SPE Annual Technical Conference and Exhibition | 2000
Carlos Torres-Verdín; Raghu K. Chunduru; Alberto G. Mezzatesta
Hydrocarbon-bearing sand units in San Jorge Basin, Argentina exhibit thicknesses between 0.5 and 15m, with a mean value of 1.5m. These sand units are associated with ephemereal and laterally heterogeneous fluvial architectures embedded within much thicker shale units of lacustrine and flood-plain origin. Tuffaceous laminations originated from pulses of volcanic activity are also present in the sedimentary column. In view of the wide range of spatial variability and size of porous sands, a typical well is planned to intersect vertically as many sand units as possible. The best producing sands have average porosities of 10% and permeabilities of a few millidarcies. There are several problems faced by the petrophysicist in assessing whether or not a given sand unit should be perforated, namely, (a) discrimination between oil- and waterbearing sands is not trivial because of very low salinity water, (b) there exist substantial vertical variations of effective porosity within an individual sand because of shale laminations, and (c) it is often impossible to assess lateral extent away from the well.
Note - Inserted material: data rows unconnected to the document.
(** * packer-plugin-win-update: the update provisioner

    A shallow embedding of [provisioner/update/provisioner.go]: the
    defaulting done by [Prepare], the two retried phases [uploadScript] and
    [runWindowsUpdate], their sequencing in [Provision], and the command
    encoding of [getWindowsUpdateCommand] / [encodeUtf16Le].

    Conventions.
    - Go [string] is [string] (a sequence of 8-bit [ascii]); [[]byte] is
      [list Z] with every element in [0, 256); [rune], [uint16], [int],
      [uint] and [time.Duration] are [Z], with the conversions between them
      written out.
    - The collaborators the package only calls (the local file system behind
      [os.CreateTemp], the communicator behind [RemoteCmd.RunWithUi], the
      context and the timer of the retry package) are oracles collected in
      [Env]; what the code does to them is recorded in [World].
    - Effects are threaded by the monad [M]; a retry loop that the code lets
      run without bound is cut by a fuel argument, and [None] stands for a
      call that has not returned within that fuel. *)

From Stdlib Require Import ZArith List String Ascii Bool Lia DecimalString.
Import ListNotations.

Local Open Scope string_scope.
Local Open Scope Z_scope.

(** ** Errors *)

(** A Go [error] value.  [ErrorString msg] is an error whose text is [msg]
    (what [fmt.Errorf] builds, and what the collaborators hand back);
    [RetryExhaustedError] is the wrapper of the retry package around the
    last error of the loop.  A nil error is [None : option error]. *)
#[warnings="-register-all"]
Inductive error : Type :=
| ErrorString (msg : string)
| RetryExhaustedError (Err : option error).

(** [fmt.Sprintf("%d", n)] for an [int]. *)
Definition fmt_d (n : Z) : string := NilZero.string_of_int (Z.to_int n).

(** [len(s)] of a Go string. *)
Definition len (s : string) : Z := Z.of_nat (String.length s).

(** ** Constants of the package *)

Definition second : Z := 1000000000.
Definition minute : Z := 60 * second.
Definition hour : Z := 60 * minute.

Definition DefaultRestartTimeout : Z := 1 * hour.
Definition DefaultUploadRetryAttempts : Z := 5.
Definition DefaultUploadRetryDelay : Z := 30 * second.
Definition DefaultUploadTimeout : Z := 5 * minute.
Definition DefaultUpdateRetryAttempts : Z := 5.
Definition DefaultUpdateTimeout : Z := 4 * hour.
Definition DefaultUpdateRetryDelay : Z := 10 * second.
Definition DefaultUpdateAttempts : Z := 3.
Definition RestartCommand : string :=
  "shutdown.exe -f -r -t 0 -c " ++ String (ascii_of_nat 34)
    ("Packer Windows Update Restart" ++ String (ascii_of_nat 34) "").

(** ** Configuration *)

(** The fields of [Config] that the code reads.  A nil slice is [None]. *)
Record Config : Type := {
  Username : string;
  Password : string;
  CategoryIDs : option (list string);
  CabFiles : option (list string);
  InstallAllUpdates : bool;
  IncludeHiddenUpdates : bool;
  InstallOptionalUpdates : bool;
  InstallRecommendedUpdates : bool;
  InstallImportantUpdates : bool;
  UpdateTimeout : Z;
  UpdateRetryAttempts : Z;
  UploadRetryAttempts : Z;
  UploadRetryDelay : Z;
  UploadTimeout : Z;
  RestartTimeout : Z;
  DisableRestartAfterUpdates : bool
}.

(** The conversion [int(u)] of a [uint] (both 64 bits wide). *)
Definition int_of_uint (u : Z) : Z :=
  if u <? 2 ^ 63 then u else u - 2 ^ 64.

(** ** The world outside the package *)

(** One run of a remote command through [RemoteCmd.RunWithUi]: the bytes it
    delivers to [Stdout] and [Stderr], and either the error the call returns
    or the exit status the command ends with. *)
Record RemoteRun : Type := {
  run_stdout : list Z;
  run_stderr : list Z;
  run_status : string + Z
}.

(** The oracles.  Each is asked with the number of earlier events of its
    kind, so an answer may depend on everything done so far. *)
Record Env : Type := {
  (** the n-th [os.CreateTemp]: the error text, or the name of the new file *)
  os_CreateTemp : nat -> string + string;
  (** [WriteTo] on the n-th temporary file: [None] when every byte is
      written, else the number of bytes written and the error text *)
  file_WriteTo : nat -> option (nat * string);
  (** [Close] on the n-th temporary file *)
  file_Close : nat -> option string;
  (** the n-th command started on the communicator *)
  comm_Run : nat -> string -> RemoteRun;
  (** whether [ctx.Done()] is ready at the n-th [select] of a retry loop *)
  ctx_Done : nat -> bool;
  (** whether the [StartTimeout] timer has fired at the n-th [select] *)
  timer_Fired : nat -> bool
}.

(** What the package has done to its collaborators, oldest event first. *)
Record World : Type := {
  said : list string;                (* texts the package gives to [ui.Say] *)
  temps : nat;                       (* calls of [os.CreateTemp] *)
  files : list (string * list Z);    (* local files created, with contents *)
  started : list string;             (* commands started on the communicator *)
  polls : nat;                       (* [select]s evaluated by retry loops *)
  slept : list Z                     (* durations given to [time.Sleep] *)
}.

Definition world0 : World :=
  {| said := []; temps := 0; files := []; started := []; polls := 0;
     slept := [] |}.

(** ** The monad of effects *)

Definition M (A : Type) : Type := World -> option (A * World).

Definition ret {A} (a : A) : M A := fun w => Some (a, w).

Definition bind {A B} (m : M A) (k : A -> M B) : M B :=
  fun w => match m w with
           | Some (a, w') => k a w'
           | None => None
           end.

Notation "x <- m ;; k" := (bind m (fun x => k))
  (at level 61, m at next level, right associativity).
Notation "m ;;; k" := (bind m (fun _ => k))
  (at level 61, right associativity).

Definition saying (msg : string) (w : World) : World :=
  {| said := said w ++ [msg]; temps := temps w; files := files w;
     started := started w; polls := polls w; slept := slept w |}.

(** [ui.Say(msg)] *)
Definition Say (msg : string) : M unit := fun w => Some (tt, saying msg w).

(** Whether the [select] of a retry loop, evaluated as the p-th one, finds
    the context done or the timer fired.  The timer exists only for a
    [StartTimeout] other than 0. *)
Definition expired (env : Env) (timeout : Z) (p : nat) : bool :=
  ctx_Done env p || (negb (timeout =? 0) && timer_Fired env p).

Definition polled (w : World) : World :=
  {| said := said w; temps := temps w; files := files w;
     started := started w; polls := S (polls w); slept := slept w |}.

Definition asleep (d : Z) (w : World) : World :=
  {| said := said w; temps := temps w; files := files w;
     started := started w; polls := polls w; slept := slept w ++ [d] |}.

(** [time.Sleep(d)] *)
Definition Sleep (d : Z) : M unit := fun w => Some (tt, asleep d w).

Definition poll (env : Env) (timeout : Z) : M bool := fun w =>
  Some (expired env timeout (polls w), polled w).

(** [os.CreateTemp("", "Invoke-WinUpdate*.ps1")]: on success an empty file
    of the given name exists; the result carries the handle (the ordinal of
    the file) and its name. *)
Definition CreateTemp (env : Env) : M (string + nat * string) := fun w =>
  let n := temps w in
  match os_CreateTemp env n with
  | inl msg =>
      Some (inl msg,
            {| said := said w; temps := S n; files := files w;
               started := started w; polls := polls w; slept := slept w |})
  | inr name =>
      Some (inr (n, name),
            {| said := said w; temps := S n;
               files := files w ++ [(name, [])];
               started := started w; polls := polls w; slept := slept w |})
  end.

(** Replace the contents of the file created last. *)
Definition set_last_content (fs : list (string * list Z)) (c : list Z)
  : list (string * list Z) :=
  match rev fs with
  | [] => []
  | (name, _) :: r => rev r ++ [(name, c)]
  end.

(** [bytes.NewBuffer(data).WriteTo(tmpFile)] on the file just created. *)
Definition WriteTo (env : Env) (h : nat) (data : list Z) : M (option string) :=
  fun w =>
  let '(written, res) :=
    match file_WriteTo env h with
    | None => (data, None)
    | Some (k, msg) => (firstn k data, Some msg)
    end in
  Some (res,
        {| said := said w; temps := temps w;
           files := set_last_content (files w) written;
           started := started w; polls := polls w; slept := slept w |}).

(** [tmpFile.Close()] *)
Definition Close (env : Env) (h : nat) : M (option string) := fun w =>
  Some (file_Close env h, w).

Definition starting (command : string) (w : World) : World :=
  {| said := said w; temps := temps w; files := files w;
     started := started w ++ [command]; polls := polls w; slept := slept w |}.

(** The communicator starts [command] and the caller waits for its end. *)
Definition comm_start (env : Env) (command : string) : M RemoteRun := fun w =>
  Some (comm_Run env (List.length (started w)) command, starting command w).

(** ** The retry package *)

Module retry.

(** [retry.Config], with the closure [RetryDelay] given by the duration it
    returns. *)
Record Config : Type := {
  StartTimeout : Z;
  RetryDelay : option Z;
  Tries : Z;
  ShouldRetry : option (error -> bool)
}.

Section Run.
Variable env : Env.
(** [L] holds the variables of the caller that the closure [fn]
    assigns to. *)
Context {L : Type}.
Variable cfg : Config.
Variable fn : L -> M (option error * L).

Definition retryDelay : Z :=
  match RetryDelay cfg with Some d => d | None => 2 * second end.

Definition shouldRetry (e : error) : bool :=
  match ShouldRetry cfg with Some f => f e | None => true end.

(** Modelled from the spec: the retry primitive of section 4.1, which
    is the [retry] package of the plugin SDK and not part of these
    sources.  [fn] is invoked up to [Tries] times; an attempt without
    error stops the loop; after a failed attempt the last error is
    returned at once when the context is done or the overall timeout
    has elapsed, else the loop waits [retryDelay] and goes on; when the
    attempts are used up the last error is returned wrapped.  Defaults
    are applied at configuration time and not here: a [Tries] of 0 is no
    count to reach, so it puts no bound on the attempts, which is why the
    loop takes fuel.  [try] is the loop counter and [err] the last
    error. *)
Fixpoint loop (fuel : nat) (try : Z) (err : option error) (l : L)
  : M (option error * L) :=
  match fuel with
  | O => fun _ => None
  | S fuel' =>
      if negb (Tries cfg =? 0) && (try =? Tries cfg)
      then ret (Some (RetryExhaustedError err), l)
      else
        r <- fn l ;;
        let '(e, l1) := r in
        match e with
        | None => ret (None, l1)
        | Some e1 =>
            if negb (shouldRetry e1) then ret (Some e1, l1)
            else
              stop <- poll env (StartTimeout cfg) ;;
              if (stop : bool) then ret (Some e1, l1)
              else Sleep retryDelay ;;; loop fuel' (try + 1) (Some e1) l1
        end
  end.

Definition Run (fuel : nat) (l : L) : M (option error * L) :=
  loop fuel 0 None l.
End Run.

End retry.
We have successfully addressed most of these difficulties using an interpretation procedure centered about the full 2D inversion of wireline array induction data. Full 2D inversion of array induction data is necessary to accurately estimate shallow and deep resistivities, as well as invasion radii in light of significant shoulder bed effects. This procedure has been complemented with the use of borehole NMR data to provide estimates of effective porosity within individual sand units. Finally, we have made use of geostatistical inversion of 3D post-stack seismic data to estimate the lateral extent of hydrocarbon-bearing sands laterally away from the well. We present several application examples that yield results consistent with borehole testing and production data.